Inserted values would look like:

insert into CumulativeData select 1, 125, '04/09/08', 50, 6
insert into CumulativeData select 2, 125, '04/10/08', 50, 12
insert into CumulativeData select 3, 125, '04/11/08', 50, 20
insert into CumulativeData select 4, 125, '04/12/08', 50, 42
insert into CumulativeData select 5, 125, '04/09/08', 52, 7
insert into CumulativeData select 6, 125, '04/10/08', 52, 15
insert into CumulativeData select 7, 125, '04/11/08', 52, 17
insert into CumulativeData select 8, 125, '04/12/08', 52, 22
insert into CumulativeData select 9, 135, '04/09/08', 45, 2
insert into CumulativeData select 10, 135, '04/10/08', 45, 4
insert into CumulativeData select 11, 135, '04/11/08', 45, 8
insert into CumulativeData select 12, 135, '04/12/08', 45, 14


I need to specify a start and end date range, and have it return probably a table (from a table-valued UDF?) that looks like the following for start date of 4/10/08 and end date of 4/12/08. Essentially, the difference between start and end date for each temperature value:

DeviceID 45 50 52
125 0 36 15
135 12 0 0

Note this is a little tricky, and I miscalculated the values above the first time.
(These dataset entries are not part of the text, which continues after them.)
Lemma stage_feeds s w w' new ds :
  stage s w w' new ds -> new = expected (enc s) (map (converted (enc s)) ds) -> exists evs, ff_log w' = ff_log w ++ evs /\ feeds decoder_frames evs.
Proof.
  intros (evs & El & <- & <- & Ho) Hn. exists evs. split; [done|]. intros s'. destruct (Z.eq_dec s' s) as [->|Hs]; [done|].
  destruct (Ho s' Hs) as [-> ->]. by rewrite expected_nil.
Qed.

Lemma finishes_stream s q :
  tracks (enc s) [] [] (mkStreamState q 0) ->
  finishes (fun n _ => let! st := read_loop n n s (mkStreamState q 0) in flush_stream n s "flush" st) (feeds decoder_frames).
Proof.
  intros Ht w. eapply (returns_bind (fun n _ => read_loop n n s _) (fun n _ st => flush_stream n s "flush" st));
    [apply (returns_same (fun n n' => read_loop n n' s _)), returns_read, Ht | |].
  - intros st w1 (new & ds & Hs & Ht'). eapply returns_impl; [apply returns_flush, Ht'|]. intros r w2 (new' & ds' & Hs' & Hr).
    pose proof (stage_app _ _ _ _ _ _ _ _ Hs Hs') as Hs2. destruct r as [x|]; [|destruct Hs2 as (evs & El & _); by exists evs].
    eapply stage_feeds; [exact Hs2|]. by rewrite map_app.
  - intros e w1 (new & ds & (evs & El & _) & _). by exists evs.
Qed.

Lemma finishes_transcode output codec rate : finishes (fun n _ => transcode_open_input_to_file n output codec rate) (feeds decoder_frames).
Proof.
  unfold transcode_open_input_to_file. apply (finishes_checked feeds_hush_around); [done|].
  eapply (finishes_after feeds_hush_around (find_best_stream _) (fun n n' s => _) (fun _ => True)).
  { apply quietly_asking. intros st. cbv zeta. destruct (_ <? _); [apply quietly_error | by apply quietly_fret]. }
  intros s _. apply (finishes_decoder feeds_hush_around). eapply (finishes_after feeds_hush_around _ (fun n n' url => _)); [apply quietly_cstring | intros url _].
  apply (finishes_output feeds_hush_around), (finishes_encoder feeds_hush_around), (finishes_body feeds_hush_around).
  do 3 apply (finishes_owning feeds_hush_around). apply (finishes_fifo feeds_hush_around). intros q Hq.
  apply (finishes_trailer feeds_hush_around), finishes_stream, Hq.
Qed.

Lemma finishes_with_stream s codec (body : nat -> nat -> stream_state -> FM unit) :
  (forall st, tracks (enc s) [] [] st -> finishes (fun n n' => body n n' st) (feeds decoder_frames)) ->
  finishes (fun n n' => with_stream s codec (body n n')) (feeds decoder_frames).
Proof.
  intros Hb. apply (finishes_decoder feeds_hush_around), (finishes_encoder feeds_hush_around). do 2 apply (finishes_owning feeds_hush_around).
  apply (finishes_fifo feeds_hush_around). intros q Hq. by apply Hb.
Qed.

Lemma finishes_usm_body url v a video audio :
  a <> Some v -> tracks (enc v) [] [] video -> (forall s, a = Some s -> tracks (enc s) [] [] audio) ->
  finishes (fun n _ => usm_body n url v a video audio) (feeds decoder_frames).
Proof.
  intros Hva Hv Ha. apply (finishes_body feeds_hush_around), (finishes_owning feeds_hush_around), (finishes_trailer feeds_hush_around). intros w.
  eapply (returns_bind (fun n _ => usm_loop n n v a video audio)
    (fun n _ x => let '(video, audio) := x in let! _ := flush_stream n v "flush usm" video in
                  match a with Some a => flush_stream n a "flush usm" audio | None => fret tt end));
    [by apply (returns_same (fun n n' => usm_loop n n' v a video audio)), (returns_usm v a video audio (fun _ => []) (fun _ => [])) | |].
  2: { intros e w1 (evs & El & _). by exists evs. }
  intros [video' audio'] w1 (e1 & E1 & Ho & Hv' & Ha'). eapply (returns_bind (fun n _ => flush_stream n v "flush usm" video') (fun n _ _ => _));
    [apply returns_flush, Hv' | |].
  2: { intros e w2 (new & ds & (evs & El & _) & _). exists (e1 ++ evs). by rewrite El, E1, app_assoc. }
  intros x w2 (new & ds & (e2 & E2 & <- & <- & Ho2) & Hr2). cbn [app] in Hr2. rewrite <- frames_sent_app, <- map_app, <- decoded_app in Hr2.
  assert (E12 : ff_log w2 = ff_log w ++ (e1 ++ e2)) by (by rewrite E2, E1, app_assoc). destruct a as [a|].
  - eapply returns_impl; [apply returns_flush, (Ha' a eq_refl)|]. intros r w3 (new & ds & (e3 & E3 & <- & <- & Ho3) & Hr3).
    exists ((e1 ++ e2) ++ e3). split; [rewrite E3, E12; symmetry; apply app_assoc|]. destruct r as [y|]; [|done]. cbn [app] in Hr3.
    destruct (Ho2 a ltac:(congruence)) as [Sa Da], (Ho3 v ltac:(congruence)) as [Sv Dv]. intros s.
    cbn beta. rewrite !frames_sent_app, !decoded_app in *. destruct (Z.eq_dec s v) as [->|Hsv]; [rewrite Sv, Dv, !app_nil_r; exact Hr2|].
    destruct (Z.eq_dec s a) as [->|Hsa]; [rewrite Sa, Da, !app_nil_r, Hr3, <- map_app; done|].
    destruct (Ho s Hsv ltac:(congruence)) as [-> ->], (Ho2 s Hsv) as [-> ->], (Ho3 s Hsa) as [-> ->]. cbn. by rewrite expected_nil.
  - eapply returns_now; [done|]. exists (e1 ++ e2). split; [done|]. intros s. destruct (Z.eq_dec s v) as [->|Hsv]; [done|].
    rewrite frames_sent_app, decoded_app. destruct (Ho s Hsv ltac:(done)) as [-> ->], (Ho2 s Hsv) as [-> ->]. cbn. by rewrite expected_nil.
Qed.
You have to essentially build/return a table with a column containing the actual values then sum that based on the date range for a given device and temperature it seems. I think a table returned with the values like the above will work out best, using pivot tables from http://weblogs.sqlteam.com/jeffs/archive/2005/05/02/4842.aspx, http://www.sqlteam.com/article/counting-transactions-per-hour-using-a-pivot-table or http://msdn2.microsoft.com/en-us/library/aa172756.aspx. That would make displaying this in a report like crystal reports clean, or for graphing it if I have to do it manually like a div-based graph from http://meyerweb.com/eric/css/edge/bargraph/demo-ie.html. Note this needs to be fast, because I've got at least 1.4 million rows in just one table currently, based on an average of about 25 entries per device.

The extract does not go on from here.